(* ===== verification/_CoqProject ===== *)
-Q . S2P
Prelude.v
Effects.v
Externals.v
Base64.v
Samples.v
AuthData.v
Hash.v
ClientData.v
Assertion.v
SamplesCbor.v
Cose.v
Attestation.v
Redis.v
RedisCalls.v
RedisSpec.v
RedisOps.v
Challenge.v
Credential.v
Conf.v
ConfMerge.v
Http.v
ChallengeHandler.v
VerifyHandler.v
VerifySound.v
VerifyComplete.v
Gate.v
Session.v
Vocabulary.v
System.v
AdminMain.v
AdminCommands.v
AdminSound.v
AdminCalls.v
AdminRegister.v
Enrolment.v
Revocation.v
Pool.v
PoolLife.v
CompatLog.v
Lemma assertion_verify_spec `{!OpenSSLLaws, !NginxBase64Laws} a c p origins result h :
  assertion_sizes a ->
  allowed_origins p = Some origins -> norigins p = zlen origins ->
  wp (ngx_auth_webauthn_assertion_verify (Some tt) (Some a) (Some c) (Some p) (Some result))
     (assertion_post a c p origins result) h.
Proof.
  intros [Hfit Hfitc] Ho Hn. unfold ngx_auth_webauthn_assertion_verify.
  rewrite Ho, Hn. cbn [nullp orb]. rewrite andb_false_r.
  destruct (client_data_json a) as [cdj|] eqn:Hcdj.
  2:{ apply assertion_refused; [done|]. intros n [(x & Hx & _) _ _]. congruence. }
  eapply wp_seq; [by apply clientdata_verify_spec; eauto|]. intros rc h1 Hrc.
  destruct rc; cbn [is_ok negb verdict] in *; [|by split; [|right]|].
  2:{ apply assertion_refused; [done|]. intros n [(x & Hx & ?) _ _]. rewrite Hcdj in Hx. by simplify_eq. }
  destruct (authenticator_data a) as [adb|] eqn:Hadb.
  2:{ apply assertion_refused; [done|]. intros n [_ (x & y & Hx & _) _]. congruence. }
  pose proof (fun n => proj1 (assertion_valid_parts a c p origins n cdj adb Hcdj Hadb)) as Hv.
  change (str_len (Some adb)) with (zlen adb). assert (zlen adb < 2 ^ 63) as Hlen by (unfold fits in Hfit; cbn in Hfit; lia).
  destruct (authdata_parse_answers adb authdata_zero Hlen) as (rc & ad & Hne & E).
  rewrite E. cbn [defined deref bind]. destruct rc; cbn [is_ok negb]; [|done|].
  2:{ apply assertion_refused; [done|]. intros n (_ & (y & Hr & _) & _)%Hv.
      by rewrite (authdata_reads_ok _ authdata_zero _ Hlen Hr) in E. }
  apply authdata_ok_reads in E; [|done]. cbn [deref bind].
  destruct (is_ok (authdata_checks ad c p)) eqn:Hck; cbn [negb].
  2:{ apply assertion_refused; [done|]. intros n (_ & (y & Hr & Hy & _) & _)%Hv.
      rewrite (authdata_reads_inj _ _ _ Hlen Hr E) in Hy.
      apply authdata_checks_spec in Hy; [congruence|apply E]. }
  apply authdata_checks_spec in Hck; [|apply E].
  apply wp_bind, wp_trace_call. intros [] _; cbn [negb].
  2:{ cbn. split; [done|]. right. by apply env_failed_last. }
  rewrite hash_of_str. cbn [str_bytes default].
  destruct (EVP_Digest cdj) as [cdh|] eqn:Hd; cbn [is_ok negb].
  2:{ apply assertion_refused; [done|]. intros n (_ & _ & x & Hx & _)%Hv. congruence. }
  destruct (Z.eqb_spec (zlen cdh) 32) as [H32|H32]; cbn [is_ok negb].
  2:{ apply assertion_refused; [done|]. intros n (_ & _ & x & Hx & ? & _)%Hv. congruence. }
  unfold NGX_AUTH_WEBAUTHN_SHA256_LEN. pose proof (zlen_nonneg adb).
  rewrite size_t_small, zlen_app, H32, Z.eqb_refl by lia. cbn [negb].
  eapply wp_seq; [apply check_signature_spec|]. intros rc h2 Hsig.
  assert (forall n, assertion_valid a c p origins n ->
            signature_valid c (adb ++ cdh) (signature a)) as Hs.
  { intros n (_ & _ & x & Hx & _ & ?)%Hv. congruence. }
  destruct rc; cbn [is_ok negb judged wp] in *.
  - eexists. split; [done|]. apply (assertion_valid_parts a c p origins _ cdj adb Hcdj Hadb).
    split_and!; [done|by exists ad|by exists cdh].
  - split; [done|]. destruct Hsig as [Hno|]; [left; intros [n Hn']; by apply Hno, (Hs n)|by right].
  - apply assertion_refused; [done|]. intros n Hn'. by apply Hsig, (Hs n).
Qed.

(** ** Commands: none *)

Lemma check_signature_calls P `{!Background P} c signed sig :
  all_calls P (ngx_auth_webauthn_assertion_check_signature c signed sig).
Proof. unfold ngx_auth_webauthn_assertion_check_signature. calls. Qed.

Lemma assertion_verify_calls P `{!Background P} pool a c p result :
  all_calls P (ngx_auth_webauthn_assertion_verify pool a c p result).
Proof.
  unfold ngx_auth_webauthn_assertion_verify. destruct a, c, p; try done.
  destruct (_ || _); [done|]. apply all_calls_bind; [by apply clientdata_verify_calls|].
  intros rc. destruct (negb _); [done|].
  apply all_calls_bind; [apply all_calls_deref|]. intros [rc' ad]. destruct (negb _); [done|].
  apply all_calls_bind; [apply all_calls_deref|]. intros ad'. destruct (negb _); [done|].
  apply all_calls_bind; [by apply all_calls_internal|]. intros ok. destruct (negb _); [done|].
  destruct (ngx_auth_webauthn_hash_sha256 _ _ _). destruct (negb _); [done|].
  destruct (negb _); [done|].
  apply all_calls_bind; [by apply check_signature_calls|]. intros rc''. by destruct (negb _).
Qed.

Lemma assertion_verify_held `{!NginxBase64Laws} pool a c p result (w : held) Q :
  assertion_sizes a ->
  (forall os, allowed_origins p = Some os -> norigins p <= zlen os) ->
  (forall rc res, (rc = NGX_OK -> exists x, res = Some x) -> Q (rc, res) w) ->
  wp (ngx_auth_webauthn_assertion_verify pool (Some a) (Some c) (Some p) result) Q w.
Proof.
  intros [Hfit Hfitc] Hn HQ.
  assert (forall rc res, rc <> NGX_OK -> Q (rc, res) w) as HN by (intros; by apply HQ).
  unfold ngx_auth_webauthn_assertion_verify.
  destruct pool as [[]|]; cbn [nullp orb]; [|by apply HN].
  destruct result as [res|]; cbn [nullp orb]; [|by apply HN].
  destruct ((0 <? norigins p) && _); [by apply HN|].
  apply wp_bind. eapply wp_balanced; [by apply clientdata_balanced; eauto|multiset_solver|].
  intros [] ; cbn [is_ok negb]; [|by apply HN|by apply HN].
  destruct (authenticator_data a) as [adb|]; [|by apply HN].
  change (str_len (Some adb)) with (zlen adb) in *. change (str_bytes (Some adb)) with adb in *.
  unfold fits in Hfit.
  destruct (authdata_parse_answers adb authdata_zero ltac:(lia)) as (rc & ad & Hne & E).
  rewrite E. cbn [defined deref bind]. destruct rc; cbn [is_ok negb]; [|by apply HN|by apply HN].
  cbn [deref bind]. destruct (authdata_checks ad c p); cbn [is_ok negb]; [|by apply HN|by apply HN].
  apply wp_bind, wp_held_call; [done|]. intros [] _; cbn [negb held_next]; [|by apply HN].
  rewrite hash_of_str. destruct (EVP_Digest _) as [cdh|]; cbn [is_ok negb]; [|by apply HN].
  destruct (Z.eqb_spec (zlen cdh) 32) as [H32|]; cbn [is_ok negb]; [|by apply HN].
  unfold NGX_AUTH_WEBAUTHN_SHA256_LEN. pose proof (zlen_nonneg adb).
  rewrite size_t_small, zlen_app, H32, Z.eqb_refl by lia. cbn [negb].
  apply wp_bind. eapply wp_balanced; [by apply check_signature_balanced|multiset_solver|].
  intros []; cbn [is_ok negb]; [|by apply HN|by apply HN]. apply HQ. eauto.
Qed.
====================
**Exercise prompt**: Determine the number of lines in the entries that contain the word "norigins". Give that number and nothing more.

**Finished exercise**: 3